[DATASET RECORDS Boundary: Start]

Lemma all_Some_list {A} (res : list (option A)) :
  (∀ j, j < length res → ∃ l, res !! j = Some (Some l)) →
  ∃ body, res = map Some body.
Proof.
  induction res as [|o res IH]; intros Hall; [by exists [] |].
  destruct (Hall 0) as [l Hl]; [cbn; lia |]. injection Hl as ->.
  destruct IH as [body ->].
  { intros j Hj. apply (Hall (S j)). cbn. lia. }
  by exists (l :: body).
Qed.

(** With a dictionary that sends no two old positions to one new position,
    and stays inside the new list, the loop puts every old line at the new
    position of its old position and leaves the other positions alone. *)
Lemma place_lines_spec (d : list (nat * nat)) (old_lines : list string) :
  (∀ i1 i2 j, PyDict.get i1 d = Some j → PyDict.get i2 d = Some j → i1 = i2) →
  ∀ (i_old : nat) (new_lines : list (option string)),
    (∀ i j, PyDict.get i d = Some j → j < length new_lines) →
    ∃ res,
      place_lines d i_old old_lines new_lines = Ok res
      ∧ length res = length new_lines
      ∧ (∀ i l j, old_lines !! i = Some l → PyDict.get (i_old + i) d = Some j →
                  res !! j = Some (Some l))
      ∧ (∀ j, (∀ i, i < length old_lines → PyDict.get (i_old + i) d ≠ Some j) →
              res !! j = new_lines !! j).
Proof.
  intros Hinj. induction old_lines as [|l0 old_lines IH]; intros i_old new_lines Hlt.
  - exists new_lines. split; [done |]. split; [done |]. split; [by intros i l j ? | done].
  - cbn [place_lines]. destruct (PyDict.get i_old d) as [j0|] eqn:Hget.
    + pose proof (Hlt _ _ Hget) as Hj0. unfold list_assign.
      replace (j0 <? length new_lines) with true by (symmetry; by apply Nat.ltb_lt).
      cbn [mbind result_bind].
      destruct (IH (S i_old) (<[j0 := Some l0]> new_lines))
        as (res & Hres & Hlen & Hplaced & Hkept).
      { intros i j Hij. rewrite length_insert. by apply (Hlt i). }
      exists res. split; [done |]. rewrite length_insert in Hlen.
      split; [done |]. split.
      * intros [|i] l j Hl Hj.
        -- injection Hl as <-. rewrite Nat.add_0_r, Hget in Hj. injection Hj as <-.
           rewrite Hkept; [by apply list_lookup_insert_eq |].
           intros i Hi Habs. specialize (Hinj _ _ _ Habs Hget). lia.
        -- apply (Hplaced i l j Hl). by replace (S i_old + i) with (i_old + S i) by lia.
      * intros j Hnone. rewrite Hkept.
        -- apply list_lookup_insert_ne. intros <-.
           apply (Hnone 0); [cbn; lia |]. by rewrite Nat.add_0_r.
        -- intros i Hi. replace (S i_old + i) with (i_old + S i) by lia.
           apply Hnone. cbn. lia.
    + destruct (IH (S i_old) new_lines Hlt) as (res & Hres & Hlen & Hplaced & Hkept).
      exists res. split; [done |]. split; [done |]. split.
      * intros [|i] l j Hl Hj.
        -- rewrite Nat.add_0_r, Hget in Hj. done.
        -- apply (Hplaced i l j Hl). by replace (S i_old + i) with (i_old + S i) by lia.
      * intros j Hnone. apply Hkept.
        intros i Hi. replace (S i_old + i) with (i_old + S i) by lia.
        apply Hnone. cbn. lia.
Qed.

End sample_file_contents.

(** The new sample file of a run whose target samples are all input
    samples. *)
Lemma main_write_sample_ok (c : cli) (w : world)
    (input_sample_order new_sample_order : list string) (fname : pyval)
    (d : list (nat * nat)) (p out text : string) :
  main_orders (parse_options c) w
    = Ok (input_sample_order, new_sample_order, fname) →
  main_old_to_new (parse_options c) fname input_sample_order new_sample_order
    = Ok d →
  (∀ x, x ∈ new_sample_order → x ∈ input_sample_order) →
  sample_in c = Some p →
  files w !! p = Some text →
  sample_out c = Some out →
  out ≠ p →
  ∃ body,
    main_write_sample (parse_options c) w new_sample_order d
      = (set_file (open_write w out) out
           (lines_text (map Str.strip (take 2 (Str.readlines text) ++ body))),
         Ok ())
    ∧ map sample_id_of body = new_sample_order
    ∧ (∀ l, l ∈ body → l ∈ drop 2 (Str.readlines text)).
Proof.
  intros Horders Hres Hsub Hin Hfile Hout Hne.
  destruct (main_orders_inv _ _ _ _ _ Horders)
    as (p' & text' & Hin' & Hfile' & Hinput & Hnd_in & Hnd_new).
  rewrite Hin in Hin'. injection Hin' as <-.
  rewrite Hfile in Hfile'. injection Hfile' as <-.
  set (old_lines := Str.readlines text) in *.
  assert (Hinput' : input_sample_order = map sample_id_of (drop 2 old_lines))
    by (by rewrite Hinput, <- fmap_drop).
  pose proof (old_to_new_records _ _ _ _ _ Hnd_new Hres) as Hspec.
  assert (Hinj : ∀ i1 i2 j, PyDict.get i1 d = Some j → PyDict.get i2 d = Some j → i1 = i2).
  { intros i1 i2 j (x1 & Hi1 & Hj1)%Hspec (x2 & Hi2 & Hj2)%Hspec.
    rewrite Hj1 in Hj2. injection Hj2 as <-.
    by apply (proj1 (NoDup_alt input_sample_order) Hnd_in i1 i2 x1). }
  destruct (place_lines_spec d (drop 2 old_lines) Hinj 0
              (replicate (length new_sample_order) None))
    as (res & Hplace & Hlen & Hplaced & _).
  { intros i j (x & _ & Hj)%Hspec. rewrite length_replicate. by eapply lookup_lt_Some. }
  rewrite length_replicate in Hlen.
  assert (Hfilled : ∀ j x, new_sample_order !! j = Some x →
            ∃ l, res !! j = Some (Some l) ∧ sample_id_of l = x ∧ l ∈ drop 2 old_lines).
  { intros j x Hj.
    assert (Hx : x ∈ input_sample_order) by (apply Hsub, list_elem_of_lookup; by exists j).
    apply list_elem_of_lookup in Hx as [i Hi].
    pose proof Hi as Hi'. rewrite Hinput', list_lookup_fmap in Hi'.
    destruct (drop 2 old_lines !! i) as [l|] eqn:Hl; [| done]. injection Hi' as Hid.
    exists l. split; [| split; [done |]].
    - apply (Hplaced i l j Hl). cbn [Nat.add]. apply Hspec. by exists x.
    - apply list_elem_of_lookup. by exists i. }
  destruct (all_Some_list res) as [body ->].
  { intros j Hj. rewrite Hlen in Hj.
    destruct (lookup_lt_is_Some_2 new_sample_order j Hj) as [x Hx].
    destruct (Hfilled j x Hx) as (l & Hl & _). by exists l. }
  rewrite length_map in Hlen.
  exists body. split; [| split].
  - unfold main_write_sample.
    rewrite options_sample_out, Hout, options_sample_in, Hin.
    cbn [opt_val format_val mbind result_bind open_read open_write files].
    rewrite lookup_insert_ne by done. rewrite Hfile. cbn [mbind result_bind].
    fold old_lines. rewrite Hplace. cbn [mbind result_bind].
    rewrite <- map_app, strip_items_Some. done.
  - apply list_eq. intros j. rewrite list_lookup_fmap.
    destruct (new_sample_order !! j) as [x|] eqn:Hx.
    + destruct (Hfilled j x Hx) as (l & Hl & Hid & _).
      rewrite list_lookup_fmap in Hl.
      destruct (body !! j) as [l'|]; [| done]. cbn in *. by simplify_eq.
    + apply lookup_ge_None in Hx. rewrite lookup_ge_None_2 by lia. done.
  - intros l [j Hj]%list_elem_of_lookup.
    destruct (lookup_lt_is_Some_2 new_sample_order j) as [x Hx].
    { apply lookup_lt_Some in Hj. lia. }
    destruct (Hfilled j x Hx) as (l' & Hl' & _ & Hmem).
    rewrite list_lookup_fmap, Hj in Hl'. cbn in Hl'. by simplify_eq.
Qed.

[DATASET RECORDS Boundary: End]

Please make an exact copy of the lines above from the line with "2 (Str.readlines text))." through the line with "destruct (Hfilled j x Hx) as (l & Hl & _).", both ends included.

_ANSWER SECTION_
    ∧ (∀ l, l ∈ body → l ∈ drop 2 (Str.readlines text)).
Proof.
  intros Horders Hres Hsub Hin Hfile Hout Hne.
  destruct (main_orders_inv _ _ _ _ _ Horders)
    as (p' & text' & Hin' & Hfile' & Hinput & Hnd_in & Hnd_new).
  rewrite Hin in Hin'. injection Hin' as <-.
  rewrite Hfile in Hfile'. injection Hfile' as <-.
  set (old_lines := Str.readlines text) in *.
  assert (Hinput' : input_sample_order = map sample_id_of (drop 2 old_lines))
    by (by rewrite Hinput, <- fmap_drop).
  pose proof (old_to_new_records _ _ _ _ _ Hnd_new Hres) as Hspec.
  assert (Hinj : ∀ i1 i2 j, PyDict.get i1 d = Some j → PyDict.get i2 d = Some j → i1 = i2).
  { intros i1 i2 j (x1 & Hi1 & Hj1)%Hspec (x2 & Hi2 & Hj2)%Hspec.
    rewrite Hj1 in Hj2. injection Hj2 as <-.
    by apply (proj1 (NoDup_alt input_sample_order) Hnd_in i1 i2 x1). }
  destruct (place_lines_spec d (drop 2 old_lines) Hinj 0
              (replicate (length new_sample_order) None))
    as (res & Hplace & Hlen & Hplaced & _).
  { intros i j (x & _ & Hj)%Hspec. rewrite length_replicate. by eapply lookup_lt_Some. }
  rewrite length_replicate in Hlen.
  assert (Hfilled : ∀ j x, new_sample_order !! j = Some x →
            ∃ l, res !! j = Some (Some l) ∧ sample_id_of l = x ∧ l ∈ drop 2 old_lines).
  { intros j x Hj.
    assert (Hx : x ∈ input_sample_order) by (apply Hsub, list_elem_of_lookup; by exists j).
    apply list_elem_of_lookup in Hx as [i Hi].
    pose proof Hi as Hi'. rewrite Hinput', list_lookup_fmap in Hi'.
    destruct (drop 2 old_lines !! i) as [l|] eqn:Hl; [| done]. injection Hi' as Hid.
    exists l. split; [| split; [done |]].
    - apply (Hplaced i l j Hl). cbn [Nat.add]. apply Hspec. by exists x.
    - apply list_elem_of_lookup. by exists i. }
  destruct (all_Some_list res) as [body ->].
  { intros j Hj. rewrite Hlen in Hj.
    destruct (lookup_lt_is_Some_2 new_sample_order j Hj) as [x Hx].
    destruct (Hfilled j x Hx) as (l & Hl & _). by exists l. }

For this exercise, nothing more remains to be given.